LAST month, social media highlighted the barbaric torture of a donkey in Karachi and his subsequent death; Dawn also carried a distressing article on the incident which stated: “It is a sad reflection on the soul of a society when its greatest targets for causing pain and misery are those who cannot fight back, who have no voice.” A sadistic mob inflicted unprecedented brutality on a mute, innocent animal but no one was punished because of poor law enforcement.
In many communities, animals are sometimes the sole breadwinners of a family. According to a 2015 Brooke’s report, there are 112 million working donkeys, horses and mules in developing countries supporting 600m people. In Pakistan, these ‘invisible workers’ are not only overburdened and underfed, they are also brutally maltreated. There are very few animal hospitals, vaccination is erratic and hygiene very poor. Many work animals die prematurely of sickness, malnourishment, accidents, neglect and torture.

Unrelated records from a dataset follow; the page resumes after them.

(* ===== verification/AdapterSemverProps.v ===== *)
(** * Semantic versions: order, round trip and ranges

    [compareSemver] is built from comparison functions that are combined
    lexicographically. [ComparisonLaws] is what such a function promises; products
    and lists keep it, so the versions are totally ordered. The order is then shown
    to be the precedence relation of the SemVer specification, a version in canonical
    form is shown to be read back as itself, and a range of two bounds to admit the
    versions between them. *)
From Stdlib Require Import Ascii.
From S2P Require Import Prelude GoStrings GoNum AdapterSemver.

Local Open Scope bool_scope.
Local Open Scope string_scope.
Local Open Scope list_scope.
Local Open Scope Z_scope.

(** ** Comparison functions *)

Class ComparisonLaws {A : Type} (cmp : A -> A -> Z) : Prop := {
  cmp_sign : forall a b, cmp a b = -1 \/ cmp a b = 0 \/ cmp a b = 1;
  cmp_flip : forall a b, cmp b a = - cmp a b;
  cmp_trans : forall a b c, cmp a b <= 0 -> cmp b c <= 0 -> cmp a c <= 0
}.

Section Laws.
Context {A : Type} (cmp : A -> A -> Z) `{!ComparisonLaws cmp}.

Lemma cmp_lt_le_trans a b c : cmp a b < 0 -> cmp b c <= 0 -> cmp a c < 0.
Proof.
  intros H1 H2. destruct (Z.ltb_spec (cmp a c) 0) as [|H3]; [done|].
  pose proof (cmp_flip (cmp := cmp) a b). pose proof (cmp_flip (cmp := cmp) a c).
  pose proof (cmp_trans (cmp := cmp) b c a H2 ltac:(lia)). lia.
Qed.

Lemma cmp_le_lt_trans a b c : cmp a b <= 0 -> cmp b c < 0 -> cmp a c < 0.
Proof.
  intros H1 H2. destruct (Z.ltb_spec (cmp a c) 0) as [|H3]; [done|].
  pose proof (cmp_flip (cmp := cmp) b c). pose proof (cmp_flip (cmp := cmp) a c).
  pose proof (cmp_trans (cmp := cmp) c a b ltac:(lia) H1). lia.
Qed.

Lemma cmp_eq_trans a b c : cmp a b = 0 -> cmp b c = 0 -> cmp a c = 0.
Proof.
  intros H1 H2. pose proof (cmp_flip (cmp := cmp) a b). pose proof (cmp_flip (cmp := cmp) b c).
  pose proof (cmp_flip (cmp := cmp) a c).
  pose proof (cmp_trans (cmp := cmp) a b c). pose proof (cmp_trans (cmp := cmp) c b a). lia.
Qed.
End Laws.

(** The second function decides where the first does not. *)
Definition lexCmp {A} (c1 c2 : A -> A -> Z) (a b : A) : Z := if c1 a b =? 0 then c2 a b else c1 a b.

#[export] Instance lexCmp_laws {A} (c1 c2 : A -> A -> Z) :
  ComparisonLaws c1 -> ComparisonLaws c2 -> ComparisonLaws (lexCmp c1 c2).
Proof.
  intros L1 L2. unfold lexCmp. split.
  - intros a b. case_match; apply cmp_sign.
  - intros a b. rewrite (cmp_flip (cmp := c1) a b). repeat case_match; rewrite ?Z.eqb_eq, ?Z.eqb_neq in *;
      try lia. apply cmp_flip.
  - intros a b c.
    pose proof (cmp_trans (cmp := c1) a b c). pose proof (cmp_lt_le_trans c1 a b c).
    pose proof (cmp_le_lt_trans c1 a b c). pose proof (cmp_eq_trans c1 a b c).
    pose proof (cmp_trans (cmp := c2) a b c).
    destruct (Z.eqb_spec (c1 a b) 0), (Z.eqb_spec (c1 b c) 0), (Z.eqb_spec (c1 a c) 0); intros; lia.
Qed.

Lemma lexCmp_zero {A} (c1 c2 : A -> A -> Z) a b : lexCmp c1 c2 a b = 0 <-> c1 a b = 0 /\ c2 a b = 0.
Proof. unfold lexCmp. destruct (Z.eqb_spec (c1 a b) 0); lia. Qed.

Lemma lexCmp_lt {A} (c1 c2 : A -> A -> Z) a b :
  lexCmp c1 c2 a b = -1 <-> c1 a b = -1 \/ (c1 a b = 0 /\ c2 a b = -1).
Proof. unfold lexCmp. destruct (Z.eqb_spec (c1 a b) 0); lia. Qed.

(** Comparing through a projection. *)
#[export] Instance proj_laws {A B} (f : A -> B) (cmp : B -> B -> Z) :
  ComparisonLaws cmp -> ComparisonLaws (fun a b => cmp (f a) (f b)).
Proof. intros L. split; intros; [apply cmp_sign | apply cmp_flip | by eapply cmp_trans]. Qed.

Definition numCmp (a b : Z) : Z := if negb (a =? b) then signOf a b else 0.

#[export] Instance numCmp_laws : ComparisonLaws numCmp.
Proof.
  unfold numCmp, signOf. split; intros *; repeat (case_match; rewrite ?negb_true_iff, ?negb_false_iff,
    ?Z.eqb_eq, ?Z.eqb_neq, ?Z.ltb_lt, ?Z.ltb_ge in * ); lia.
Qed.

Lemma numCmp_zero a b : (numCmp a b =? 0) = (a =? b).
Proof. unfold numCmp, signOf. destruct (a =? b); [done|]. cbn. by case_match. Qed.

Definition textCmp (a b : string) : Z :=
  if a =s? b then 0 else if bool_decide (String.le b a) then 1 else -1.

Lemma textCmp_le a b : textCmp a b <= 0 <-> String.le a b.
Proof.
  unfold textCmp. destruct (str_eqb_spec a b) as [->|Hn]; [split; [done | intros _; lia]|].
  case_bool_decide as H.
  - split; [lia|]. intros H'. destruct Hn. by apply (anti_symm String.le).
  - split; [|lia]. intros _. by destruct (total String.le a b).
Qed.

#[export] Instance textCmp_laws : ComparisonLaws textCmp.
Proof.
  split.
  - intros a b. unfold textCmp. repeat case_match; auto.
  - intros a b. pose proof (textCmp_le a b) as H1. pose proof (textCmp_le b a) as H2. unfold textCmp in *.
    destruct (str_eqb_spec a b) as [->|Hn]; [by rewrite str_eqb_refl|].
    destruct (str_eqb_spec b a) as [->|Hn']; [done|].
    destruct (total String.le a b) as [H|H].
    + assert (~ String.le b a) by (intros H'; destruct Hn; by apply (anti_symm String.le)).
      by rewrite bool_decide_eq_true_2, bool_decide_eq_false_2.
    + assert (~ String.le a b) by (intros H'; destruct Hn; by apply (anti_symm String.le)).
      by rewrite bool_decide_eq_false_2, bool_decide_eq_true_2.
  - intros a b c. rewrite !textCmp_le. apply transitivity.
Qed.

In 2009, the Treaty of Lisbon placed animal welfare on an equal footing with other key aspirations of the EU such as gender equality, social protection, human health, and sustainable development.
Much progressive animal-centred legislation has been enacted in recent years that goes beyond traditional animal protection, recognising the sentience of animals as a right, and combining the duty of kindness by citizens with the state’s obligation to enforce laws relating to animal welfare.
These ‘invisible workers’ are underfed and maltreated.
Pakistan is a member of the World Organisation on Animal Health, alternatively called the OIE — Office International des Epizooties. Member states have to ensure five basic freedoms for animals: freedom from hunger, thirst and malnutrition, freedom from fear and distress, freedom from physical and thermal discomfort, freedom from pain, injury and disease, and freedom to express normal patterns of behaviour relevant to the animal’s own kind. Criteria for animal welfare are also laid down, including sufficient diet, water, comfort, space, hygiene, medical treatment, painless surgical procedures, and mental and emotional security.
Animal rights cut across ethical, social, cultural and religious norms. Animal legislation, therefore, has to be embedded in an ethical framework to not only reduce the propensity for cruelty in violent and aggressive societies, but also to promote civilised values that include kindness, care and respect for animals. One of the most comprehensive acts for animal welfare was passed by the Tanzanian parliament in 2008.
In Pakistan, the Prevention of Cruelty to Animals Act of 1890 was amended in January 2018, increasing manifold the fines and punishments to be meted out to offenders but without a holistic approach towards animal welfare.
This act needs to be replaced by fresh legislation recognising animals as sentient beings with intrinsic values needing protection and care. Definitions in the legislation should include all major categories of animals and their roles, such as companion pets, therapy dogs, farm animals including fowl, transport animals, zoos, aquaria and wildlife animals, those used for research and testing, and animals in sports.
The act should include standards of health and breeding systems eg fish farming, veterinary services, vaccinations and rabies protocols, stray dogs’ and cats’ management, and appropriate care and hygiene of animals for slaughter.
The government must also formulate a national policy on animal protection and welfare in consultation with farmers, transporters, professionals from the departments of agriculture, environment protection and wildlife, and veterinary hospitals and universities so that specific issues are identified, addressed and integrated into cross-sectoral policies for health, environment, livestock management and animal husbandry, poverty reduction and livelihoods.
For effective implementation of policies and laws, new institutional structures are needed such as an animal welfare advisory council, a scientific experiments oversight council, and an animal health standards authority. A system of licences for pets and breeding farm and aquatic animals is needed, pounds and infirmaries should be set up and transportation of animals made comfortable.
Trained officers including animal health inspectors must be appointed. The OIE could provide expertise and capacity-building support to the government for collection and dissemination of good practices.
The government and civil society should focus on animal welfare in educational institutes, inform functionaries including the police about animal rights, encourage media exposure, and celebrate International Animal Rights Day, World Animal Day, and World Wildlife Day to create awareness. There are several NGOs working for animal protection in Pakistan that would be willing to implement any policies and programmes on animal welfare.
The writer is former federal secretary.